Приблизительно в то же время в западнорусских землях была учреждена новая епископская кафедра – во Владимире-Волынском. Решение это стоит в несомненной связи с обсуждавшимся на Майнцском синоде 1085 г. вопросом о создании Пражской (Чехо-Моравской) епископии в границах Чешского государства 60—70-х гг. X в., которые упирались на востоке в русские области по берегам Западного Буга и Стыри227. И хотя учредительная грамота Пражской епархии, составленная пражским епископом Яромиром-Гебхардом, так и не прошла удовлетворительной процедуры, Всеволод и митрополит Иоанн II сочли нужным укрепить конфессиональную территорию Киевской митрополии в Прикарпатье новым церковным центром228.
Летопись вообще хвалит благочестие Всеволода, говоря, что «сий бо благоверный князь бе издетска боголюбив, любя правду, набдя убогыя [жертвовал нищим], воздая честь епископом и презвутером, излиха же любяше черноризци и подаяше требованье [содержание] им. Бе же и сам воздержася от пьяньства и от похоти…». От Владимира Мономаха мы знаем также о высокой образованности его отца, который, никогда не бывав за границей («дома седя»), выучил пять языков229, за что ему воздавали честь в чужих землях. Но, добавляет летописец, на киевском столе у Всеволода было «печали болше паче, неже седящю ему в Переяславли»; а «печаль» эта «бысть ему» от его племянников, которые просили волостей: один – той, другой – этой, а Всеволод всех мирил и раздавал им волости.

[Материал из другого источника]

Record HeartbeatRequest := { hbreq_Frame : FrameMsg; hbreq_Params : HeartbeatParameters }.
Record HeartbeatResponse := { hbresp_Frame : FrameMsg; hbresp_Result : HeartbeatResult }.

(** [now] is the reading of [utils.NowTimestampMillis]. *)
Definition NewHeartbeatRequest (now : Z) : HeartbeatRequest := {|
  hbreq_Frame := {|
    Common := {| f_Version := Version; f_Id := 0; f_Target := ""; f_Source := "";
                 f_Method := MethodHeartbeatPost; f_Error := None |};
    RawParams := None; RawResult := None |};
  hbreq_Params := {| hbp_Timestamp := now |}
|}.

Definition DecodeHeartbeatResponse (frame : FrameMsg) : HeartbeatResponse := {|
  hbresp_Frame := SetFromFrameMsg frame zero_frame;
  hbresp_Result := decode_raw c_heartbeat_result {| hbr_Timestamp := 0 |} (RawResult frame)
|}.

(** *** Metrics post *)
Record MetricTVU := { tvu_Type : string; tvu_Value : string; tvu_Unit : string }.
Definition c_metric_tvu : codec MetricTVU := c_struct [
  mk_field "t" c_string "" tvu_Type (λ x m, Build_MetricTVU x (tvu_Value m) (tvu_Unit m));
  mk_field "v" c_string "" tvu_Value (λ x m, Build_MetricTVU (tvu_Type m) x (tvu_Unit m));
  mk_field "u" c_string "" tvu_Unit (λ x m, Build_MetricTVU (tvu_Type m) (tvu_Value m) x)].

(** [\[\]map\[string\]*MetricTVU] *)
Abbreviation MetricWrap := (list (option (gmap string (option MetricTVU)))) (only parsing).

Record MetricsPostContent := {
  mpc_EntityId : string;
  mpc_CheckId : string;
  mpc_CheckType : string;
  mpc_Metrics : list MetricWrap;
  mpc_MinCheckPeriod : Z;
  mpc_State : string;
  mpc_Status : string;
  mpc_Timestamp : Z
}.

Definition c_metric_wrap : codec MetricWrap :=
  c_slice (c_map (c_ptr c_metric_tvu (Build_MetricTVU "" "" "")) None) None.

Definition c_metrics_post_content : codec MetricsPostContent := c_struct [
  mk_field "entity_id" c_string "" mpc_EntityId (λ x c, Build_MetricsPostContent x (mpc_CheckId c)
    (mpc_CheckType c) (mpc_Metrics c) (mpc_MinCheckPeriod c) (mpc_State c) (mpc_Status c) (mpc_Timestamp c));
  mk_field "check_id" c_string "" mpc_CheckId (λ x c, Build_MetricsPostContent (mpc_EntityId c) x
    (mpc_CheckType c) (mpc_Metrics c) (mpc_MinCheckPeriod c) (mpc_State c) (mpc_Status c) (mpc_Timestamp c));
  mk_field "check_type" c_string "" mpc_CheckType (λ x c, Build_MetricsPostContent (mpc_EntityId c)
    (mpc_CheckId c) x (mpc_Metrics c) (mpc_MinCheckPeriod c) (mpc_State c) (mpc_Status c) (mpc_Timestamp c));
  mk_field "metrics" (c_slice_nil c_metric_wrap []) [] mpc_Metrics (λ x c, Build_MetricsPostContent
    (mpc_EntityId c) (mpc_CheckId c) (mpc_CheckType c) x (mpc_MinCheckPeriod c) (mpc_State c)
    (mpc_Status c) (mpc_Timestamp c));
  mk_field "min_check_period" c_uint64 0%Z mpc_MinCheckPeriod (λ x c, Build_MetricsPostContent
    (mpc_EntityId c) (mpc_CheckId c) (mpc_CheckType c) (mpc_Metrics c) x (mpc_State c) (mpc_Status c)
    (mpc_Timestamp c));
  mk_field "state" c_string "" mpc_State (λ x c, Build_MetricsPostContent (mpc_EntityId c)
    (mpc_CheckId c) (mpc_CheckType c) (mpc_Metrics c) (mpc_MinCheckPeriod c) x (mpc_Status c)
    (mpc_Timestamp c));
  mk_field "status" c_string "" mpc_Status (λ x c, Build_MetricsPostContent (mpc_EntityId c)
    (mpc_CheckId c) (mpc_CheckType c) (mpc_Metrics c) (mpc_MinCheckPeriod c) (mpc_State c) x
    (mpc_Timestamp c));
  mk_field "timestamp" c_int 0%Z mpc_Timestamp (λ x c, Build_MetricsPostContent (mpc_EntityId c)
    (mpc_CheckId c) (mpc_CheckType c) (mpc_Metrics c) (mpc_MinCheckPeriod c) (mpc_State c)
    (mpc_Status c) x)].

Record MetricsPostRequest := { mpr_Frame : FrameMsg; mpr_Params : MetricsPostContent }.

(** *** Poller prepare (start, block, end) and commit *)
Definition PrepareActionStart : string := "start".
Definition PrepareActionRestart : string := "restart".
Definition PrepareActionContinue : string := "continue".
Definition PrepareDirectivePrepare : string := "prepare".
Definition PrepareDirectiveAbort : string := "abort".
Definition PrepareResultStatusPrepared : string := "prepared".
Definition PrepareResultStatusAborted : string := "aborted".
Definition PrepareResultStatusFailed : string := "failed".
Definition PrepareResultStatusIgnored : string := "ignored".
Definition PrepareResultStatusCommitted : string := "committed".

Record PollerPrepareManifest := {
  man_Action : string;
  man_Id : string;
  man_CheckType : string;
  man_EntityId : string;
  man_ZoneId : string
}.
Definition zero_manifest : PollerPrepareManifest := Build_PollerPrepareManifest "" "" "" "" "".
Definition c_manifest : codec PollerPrepareManifest := c_struct [
  mk_field "action" c_string "" man_Action (λ x m, Build_PollerPrepareManifest x (man_Id m)
    (man_CheckType m) (man_EntityId m) (man_ZoneId m));
  mk_field "check_id" c_string "" man_Id (λ x m, Build_PollerPrepareManifest (man_Action m) x
    (man_CheckType m) (man_EntityId m) (man_ZoneId m));
  mk_field "type" c_string "" man_CheckType (λ x m, Build_PollerPrepareManifest (man_Action m)
    (man_Id m) x (man_EntityId m) (man_ZoneId m));
  mk_field "entity_id" c_string "" man_EntityId (λ x m, Build_PollerPrepareManifest (man_Action m)
    (man_Id m) (man_CheckType m) x (man_ZoneId m));
  mk_field "zone_id" c_string "" man_ZoneId (λ x m, Build_PollerPrepareManifest (man_Action m)
    (man_Id m) (man_CheckType m) (man_EntityId m) x)].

К этим заботам присоединились болезни, а с ними приспела и старость. Всеволод удалился от дел, а его дружина, пользуясь этим, стала разорять киевлян поборами и продажами (судебными штрафами); «княжая правда» уже не доходила до людей, Всеволод же «сему не ведаша в болезнех своих». 13 апреля 1093 г. великий князь «преставися тихо и кротко» и на следующий день был погребен в киевском соборе Святой Софии рядом со своим отцом.
Уход со сцены последнего представителя поколения Ярославичей означал, что сроки действия завещания Ярослава истекли. Древнерусская политическая система снова стояла на пороге преобразований.